Melbourne, January 23 2013 – Professor John McNeil, Head of Monash University’s Department of Epidemiology and Preventive Medicine and Lead Investigator of the ASPREE trial (pictured left) responds to the recent JAMA article study linking regular Aspirin Use and Age-Related Macular Degeneration (AMD):
“The relationship between aspirin and AMD is complex and is poorly understood. Only large randomised clinical trials will provide robust, valid evidence as to aspirin’s potential benefits and risks, including AMD.
“This study did not clearly identify the dose of aspirin, the duration of use and the age of participants that developed the disease, therefore I am extremely cautious around the robustness of the findings.
“Although the sample size was 2,389 baseline participants this 15 year, non-randomised study was based on only 257 regular aspirin users aged 49 and over, which is a relatively small number of participants,” said Professor McNeil.
“It is also possible that other factors not measured in the study could be associated with AMD but not detected. Previous studies on the effect of aspirin on AMD have been inconsistent,” he said.
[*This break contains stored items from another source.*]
Definition reload_ok (reload : anyhow (option ConfigState)) : Prop :=
  forall s, reload = Ok (Some s) -> state_ok s.

Definition op_ok (op : Op) : Prop :=
  match op with ReplaceState s => state_ok s | _ => True end.

(** What a task has read and will write *)
Definition task_ok (t : Task) : Prop :=
  match t with
  | Starting op | Ready op => op_ok op
  | Reloading op s => op_ok op /\ state_ok s
  | Updating target host previous snapshot new_state =>
      state_ok new_state /\ constraints new_state = snapshot /\
      config new_state
      = mkProxyConfig (upsert_domain_permission (network previous) host (kind_permission target) normalize_host)
  | SettingMode m snapshot => forall most, c_mode snapshot = Some most -> network_mode_rank m <= network_mode_rank most
  | Forcing | Finished _ _ => True
  end.

Lemma with_blocked_ok s l n : state_ok s -> length l <= MAX_BLOCKED_EVENTS -> state_ok (with_blocked s l n).
Proof. by intros [????] ?. Qed.

Lemma push_blocked_ok s entry : state_ok s -> state_ok (push_blocked s entry).
Proof. intros H. apply with_blocked_ok; [done|]. rewrite length_drop. lia. Qed.

Lemma with_mode_ok s m : state_ok s ->
  (forall most, c_mode (constraints s) = Some most -> network_mode_rank m <= network_mode_rank most) ->
  state_ok (with_mode s m).
Proof. by intros [[] ???] Hm. Qed.

Lemma build_config_state_ok cfg c s : build_config_state cfg c = Ok s -> within url_host (network cfg) c ->
  state_ok s /\ config s = cfg /\ constraints s = c.
Proof.
  unfold build_config_state. intros H Hw. revert H.
  destruct (validate_unix_socket_allowlist_paths _ _ _ _); simpl; [|done].
  destruct (into_anyhow _); simpl; [|done].
  destruct (compile_denylist_globset _) as [deny|] eqn:Ed; simpl; [|done].
  destruct (compile_allowlist_globset _) as [allow|] eqn:Ea; simpl; [|done].
  destruct (if mitm (network cfg) then _ else _); simpl; [|done]. intros [= <-]. split; [|done].
  split; cbn [config constraints deny_set allow_set blocked length]; [done..|lia].
Qed.

Lemma with_context_Ok {A} msg (r : anyhow A) a : with_context msg r = Ok a <-> r = Ok a.
Proof. by destruct r. Qed.

Lemma into_anyhow_Ok {A} (r : result NetworkProxyConstraintError A) a : into_anyhow r = Ok a <-> r = Ok a.
Proof. by destruct r; split; intros [= ->]. Qed.

Lemma bind_Ok {E A B} (m : result E A) (k : A -> result E B) b :
  m ≫= k = Ok b <-> exists a, m = Ok a /\ k a = Ok b.
Proof. destruct m; simpl; [|by split; [|intros (? & ? & _)]]. split; [eauto|]. by intros (? & [= <-] & ?). Qed.

Lemma update_snapshot_ok s target host : state_ok s -> task_ok (update_snapshot s target host).
Proof.
  intros Hs. unfold update_snapshot. destruct (_ && _); [done|].
  destruct (with_context _ (into_anyhow _) ≫= _) as [new_state|] eqn:E; [|done].
  apply bind_Ok in E as ([] & Hv & Hb). cbn beta in Hb. apply with_context_Ok in Hb. apply with_context_Ok, into_anyhow_Ok, validate_within in Hv.
  destruct (build_config_state_ok _ _ _ Hb Hv) as (Hok & Hc & Hcs). split; [|done].
  apply with_blocked_ok, so_blocked; done.
Qed.

Lemma step_task_ok reload s t : reload_ok reload -> state_ok s -> task_ok t ->
  state_ok (step_task reload s t).1 /\ task_ok (step_task reload s t).2.
Proof.
  intros Hr Hs Ht. destruct t as [op|op ns|op|target host prev snap ns|m snap| |op o]; cbn [step_task].
  - destruct reload as [[ns|]|]; [|done..]. split; [done|]. split; [done|].
    apply with_blocked_ok, so_blocked; [by apply Hr|done].
  - by destruct Ht.
  - destruct op as [target host|m|entry| |ns|host port]; cbn [step_task fst snd].
    + split; [done|]. by apply update_snapshot_ok.
    + destruct (with_context _ _) as [[]|] eqn:E; [|done]. split; [done|]. intros most Hm.
      apply with_context_Ok, into_anyhow_Ok, validate_within in E. by apply (w_mode _ _ _ E).
    + split; [by apply push_blocked_ok|done].
    + split; [|done]. apply with_blocked_ok; [done|]. simpl. lia.
    + split; [|done]. apply with_blocked_ok, so_blocked; done.
    + done.
  - destruct (_ || _); [done|]. by destruct Ht.
  - case_bool_decide as E; [|done]. split; [|done]. apply with_mode_ok; [done|]. by rewrite E.
  - destruct reload as [[ns|]|]; [|done..]. split; [|done]. apply with_blocked_ok, so_blocked; [by apply Hr|done].
  - done.
Qed.

Lemma run_step_ok e st : reload_ok e.2 -> state_ok st.1 -> Forall task_ok st.2 ->
  state_ok (run_step st e).1 /\ Forall task_ok (run_step st e).2.
Proof.
  intros Hr Hs Ht. unfold run_step. destruct (st.2 !! e.1) as [t|] eqn:E; [|done].
  destruct (step_task_ok e.2 st.1 t Hr Hs (proj1 (Forall_lookup _ _) Ht _ _ E)) as [Hs' Ht'].
  destruct (step_task e.2 st.1 t). split; [done|]. by apply Forall_insert.
Qed.

Lemma run_ok schedule st : Forall (fun e => reload_ok e.2) schedule -> state_ok st.1 -> Forall task_ok st.2 ->
  state_ok (run st schedule).1 /\ Forall task_ok (run st schedule).2.
Proof.
  intros Hr. revert st. induction Hr as [|e schedule He Hr IH]; intros st Hs Ht; [done|].
  destruct (run_step_ok e st He Hs Ht). by apply IH.
Qed.

Definition starting (t : Task) : Prop := t = Forcing \/ exists op, t = Starting op /\ op_ok op.

Lemma starting_ok l : Forall starting l -> Forall task_ok l.
Proof. intros H. eapply Forall_impl; [exact H|]. by intros ? [->|(op & -> & ?)]. Qed.

(** A state that [build_config_state] makes of settings that were validated *)
Definition made (s : ConfigState) : Prop :=
  exists cfg c, validate_policy_against_constraints url_host debug cfg c = Ok tt /\ build_config_state cfg c = Ok s.

Lemma made_ok s : made s -> state_ok s.
Proof. intros (cfg & c & Hv%validate_within & Hb). by destruct (build_config_state_ok _ _ _ Hb Hv). Qed.

Definition op_made (op : Op) : Prop := match op with ReplaceState s => made s | _ => True end.
Definition task_new (t : Task) : Prop := t = Forcing \/ exists op, t = Starting op /\ op_made op.
Definition reload_made (reload : anyhow (option ConfigState)) : Prop := forall s, reload = Ok (Some s) -> made s.

(** C26: however the operations on the shared state interleave, and whatever the
    reloads in between answer, where the states that the proxy starts with,
    that reloads bring and that replace it are made by [build_config_state] of
    settings that were validated: the settings stay within the managed
    constraints, the compiled sets are those of the settings' lists, and the
    queue of blocked requests is bounded. *)
Theorem proxy_state_invariant (schedule : Schedule) (s : ConfigState) (tasks : list Task) :
  made s -> Forall task_new tasks -> Forall (fun e => reload_made e.2) schedule ->
  let s' := (run (s, tasks) schedule).1 in
  validate_policy_against_constraints url_host debug (config s') (constraints s') = Ok tt /\
  compile_denylist_globset (default [] (denied_domains (network (config s')))) = Ok (deny_set s') /\
  compile_allowlist_globset (default [] (allowed_domains (network (config s')))) = Ok (allow_set s') /\
  length (blocked s') <= MAX_BLOCKED_EVENTS.
Proof.
  intros Hs%made_ok Ht Hr s'.
  assert (Forall starting tasks) as Ht'.
  { eapply Forall_impl; [exact Ht|]. intros t [->|(op & -> & Ho)]; [by left|right]. exists op. split; [done|].
    destruct op; try done. by apply made_ok. }
  assert (Forall (fun e => reload_ok e.2) schedule) as Hr'.
  { eapply Forall_impl; [exact Hr|]. intros e He s0 E. by apply made_ok, He. }
  destruct (run_ok schedule (s, tasks) Hr' Hs (starting_ok _ Ht')) as [[] _].
  split; [by apply validate_within|done].
Qed.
A commentary by authors Dr Sanjay Kaul and Dr George A Diamond, that was published in JAMA at the same time, cautioned that the ‘strength of evidence (in their study) is not sufficiently robust to change clinical practice.’
Aspirin is one of the most commonly used and well-studied medications in the world. Its preventive health qualities are currently being researched as part of the ASPREE study (ASPirin in Reducing Events in the Elderly), the largest primary prevention aspirin study ever undertaken in healthy people aged 70 plus.